Richard III

by Cathleen Myers

Suppose King Edward VIII had married Wallis Simpson, made an alliance with Hitler and the Italian fascists and had a brother who was a brilliant general and ruthless politician to assist him to power as military dictator of a fascist England. This is the exciting, twisted premise of this innovative film version of Shakespeare’s Richard III (set in a parallel universe 1930’s), directed by Richard Loncraine and starring Ian McKellen, who co-wrote the screenplay. The dialogue, though stripped of thee’s and thou’s and, with a few small title changes (Hastings, for instance, is Edward’s complaisant yes-man Prime Minister), is entirely Shakespeare’s. Believe it or not, the film works, aided by Trevor Jones’ jazzy 30’s score, Shuna Harwood’s elegant 30’s costumes, and well-cast actors who give an utterly straight, natural delivery of Shakespeare’s text. There are some delicious touches of black humor in the film: the Woodvilles in this version are Americans and it’s therefore easier for a modern audience to comprehend how much this upstart family was detested! Annette Bening is a glamorous Queen Elizabeth but Robert Downey, Jr., plays her brother, the newly created Earl of Rivers, as a dissolute playboy, making King Edward’s decision to give the Regency to Richard much more understandable!

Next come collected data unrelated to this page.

(** ** The shape of a run *)

Lemma dispatch_shape (chatId : Z) (questions : json) (t : list event) :
  exists c new,
    dispatch chatId questions t = (c, t ++ new) /\
    Forall (sound_reply chatId) new /\
    (c = Normal tt ->
     exists pre, new = pre ++ [SendMessage chatId (summary_text questions)]).
Proof.
  unfold Bot.dispatch. run.
  destruct (iterate questions) as [qs|e].
  - destruct (process_questions_sound chatId qs t) as (c & new & E & F & _).
    rewrite E. destruct c as [[]|e].
    + exists (Normal tt), (new ++ [SendMessage chatId (summary_text questions)]).
      rewrite app_assoc. split; [reflexivity|]. split.
      * apply Forall_app. split; [exact F|]. repeat constructor.
      * intros _. now exists new.
    + exists (Throw e), new. split; [reflexivity|]. split; [exact F|discriminate].
  - exists (Throw e), []. rewrite app_nil_r.
    split; [reflexivity|]. split; [constructor|discriminate].
Qed.

(** The generation stage starts with the invocation and ends with a
    message to the chat, whatever happens in between. *)
Lemma generate_shape
    (chatId : Z) (llm : provider * Q * jsstring) (prompt : jsstring)
    (t : list event) :
  exists rest m,
    generate chatId llm prompt t =
      (Normal tt, t ++ Invoke prompt :: rest ++ [SendMessage chatId m]) /\
    Forall (sound_reply chatId) rest.
Proof.
  destruct llm as [[p temperature] modelName].
  unfold Bot.generate, Bot.invoke. run.
  destruct (llm_invoke world p temperature modelName prompt) as [e|content].
  - exists [ConsoleError (lit "Error creating MCQ via GPT:") (Some e)],
           generation_failed_text.
    rewrite <- !app_assoc. split; [reflexivity|repeat constructor].
  - destruct (extract_questions content) as [questions|e].
    + destruct (dispatch_shape chatId questions (t ++ [Invoke prompt]))
        as (c & new & E & F & L).
      rewrite E. destruct c as [[]|e].
      * destruct (L eq_refl) as [pre ->].
        exists pre, (summary_text questions).
        rewrite <- !app_assoc. split; [reflexivity|].
        apply Forall_app in F. tauto.
      * exists (new ++ [ConsoleError (lit "Error creating MCQ via GPT:") (Some e)]),
               generation_failed_text.
        rewrite <- !app_assoc. split; [reflexivity|].
        apply Forall_app. split; [exact F|repeat constructor].
    + exists [ConsoleError (lit "Failed to parse JSON from GPT:") None],
             invalid_json_text.
      rewrite <- !app_assoc. split; [reflexivity|repeat constructor].
Qed.

(** The four ways the command branch can go. *)
Lemma make_mcq_shape (chatId : Z) (txt : jsstring) (t : list event) :
  (exists e kw,
      make_mcq chatId txt t = (Throw e, t) /\ split 32%N txt = [kw]) \/
  (exists m, make_mcq chatId txt t = (Normal tt, t ++ [SendMessage chatId m])) \/
  (exists p temperature name e,
      make_mcq chatId txt t = (Throw e, t ++ [NewLLM p temperature name]) /\
      llm_construct world p temperature name = Some e) \/
  (exists p temperature name prompt rest m,
      make_mcq chatId txt t =
        (Normal tt,
         t ++ NewLLM p temperature name :: Invoke prompt :: rest
           ++ [SendMessage chatId m]) /\
      Forall (sound_reply chatId) rest).
Proof.
  unfold Bot.make_mcq.
  destruct (split 32%N txt) as [|kw [|numQsStr contentArr]] eqn:Es.
  - now apply split_nonempty in Es.
  - left. eexists. exists kw. split; reflexivity.
  - right.
    destruct (join (lit " ") contentArr) as [|c0 content'];
      [left; eexists; reflexivity|].
    destruct (nth 0 (split 32%N numQsStr) []) as [|m0 modelName'];
      [left; eexists; reflexivity|].
    destruct (find_model (m0 :: modelName')) as [[|p0 parsed']|];
      try (left; eexists; reflexivity).
    right. unfold Bot.new_llm. run.
    destruct (llm_config (p0 :: parsed')) as [p temperature].
    cbv beta iota.
    destruct (llm_construct world p temperature (p0 :: parsed')) as [e|] eqn:Ec.
    + left. exists p, temperature, (p0 :: parsed'), e. split; [reflexivity|exact Ec].
    + right.
      destruct (generate_shape chatId (p, temperature, p0 :: parsed')
                  (build_prompt (c0 :: content'))
                  (t ++ [NewLLM p temperature (p0 :: parsed')]))
        as (rest & m & E & F).
      exists p, temperature, (p0 :: parsed'), (build_prompt (c0 :: content')), rest, m.
      rewrite <- app_assoc in E. split; [exact E|exact F].
Qed.

Lemma on_message_sound (msg : message) (t : list event) :
  exists new,
    on_message msg t = (Normal tt, t ++ new) /\
    Forall (sound (chat_id msg)) new.
Proof.
  assert (Hsr : forall l, Forall (sound_reply (chat_id msg)) l ->
                          Forall (sound (chat_id msg)) l).
  { intros l. apply Forall_impl. now intros a [Ha _]. }
  unfold Bot.on_message, try_catch, Bot.on_message_body.
  destruct (text msg) as [[|c0 txt]|];
    try (exists []; rewrite app_nil_r; split; [reflexivity|constructor]).
  destruct (startsWith trigger (c0 :: txt)).
  - destruct (make_mcq_shape (chat_id msg) (c0 :: txt) t)
      as [(e & kw & E & _)|[(m & E)|[(p & temperature & name & e & E & _)
         |(p & temperature & name & prompt & rest & m & E & F)]]];
      rewrite E; unfold emit.
    + eexists. split; [reflexivity|]. repeat constructor.
    + eexists. split; [reflexivity|]. repeat constructor.
    + eexists. rewrite <- app_assoc. split; [reflexivity|]. repeat constructor.
    + eexists. split; [reflexivity|].
      constructor; [exact I|]. constructor; [exact I|].
      apply Forall_app. split; [now apply Hsr|]. repeat constructor.
  - eexists. split; [reflexivity|]. repeat constructor.
Qed.

(** ** Where the replies go *)

(** X1.  Whatever the message, the LLM and the transport do, every chat
    message and every poll the handler sends goes to the chat the inbound
    message came from. *)
Theorem replies_go_to_the_sender (msg : message) (t : list event) :
  exists new,
    on_message msg t = (Normal tt, t ++ new) /\
    (forall chatId txt, In (SendMessage chatId txt) new -> chatId = chat_id msg) /\
    (forall chatId question options opts,
        In (SendPoll chatId question options opts) new -> chatId = chat_id msg).
Proof.
  destruct (on_message_sound msg t) as (new & E & F).
  exists new. split; [exact E|]. rewrite Forall_forall in F.
  split.
  - intros chatId txt Hin. exact (F _ Hin).
  - intros chatId question options opts Hin. exact (proj1 (F _ Hin)).
Qed.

So why update Shakespeare in the first place? While we’ve found most updated Shakespeare productions gimmicky and self-conscious, this one works because it uses its dark 30’s setting - a time in the past that the audience can readily identify with - to show how easily the tragedy of Richard III’s dictatorship could happen in our own time. McKellan plays Richard as intelligent and courageous but with a paranoia that alienates his own friends. The final action sequences are especially gripping (Richard utters his most famous speech, appropriately, after his jeep breaks down). And we predict that even devout Ricardians will find the new, ironic ending very satisfying indeed.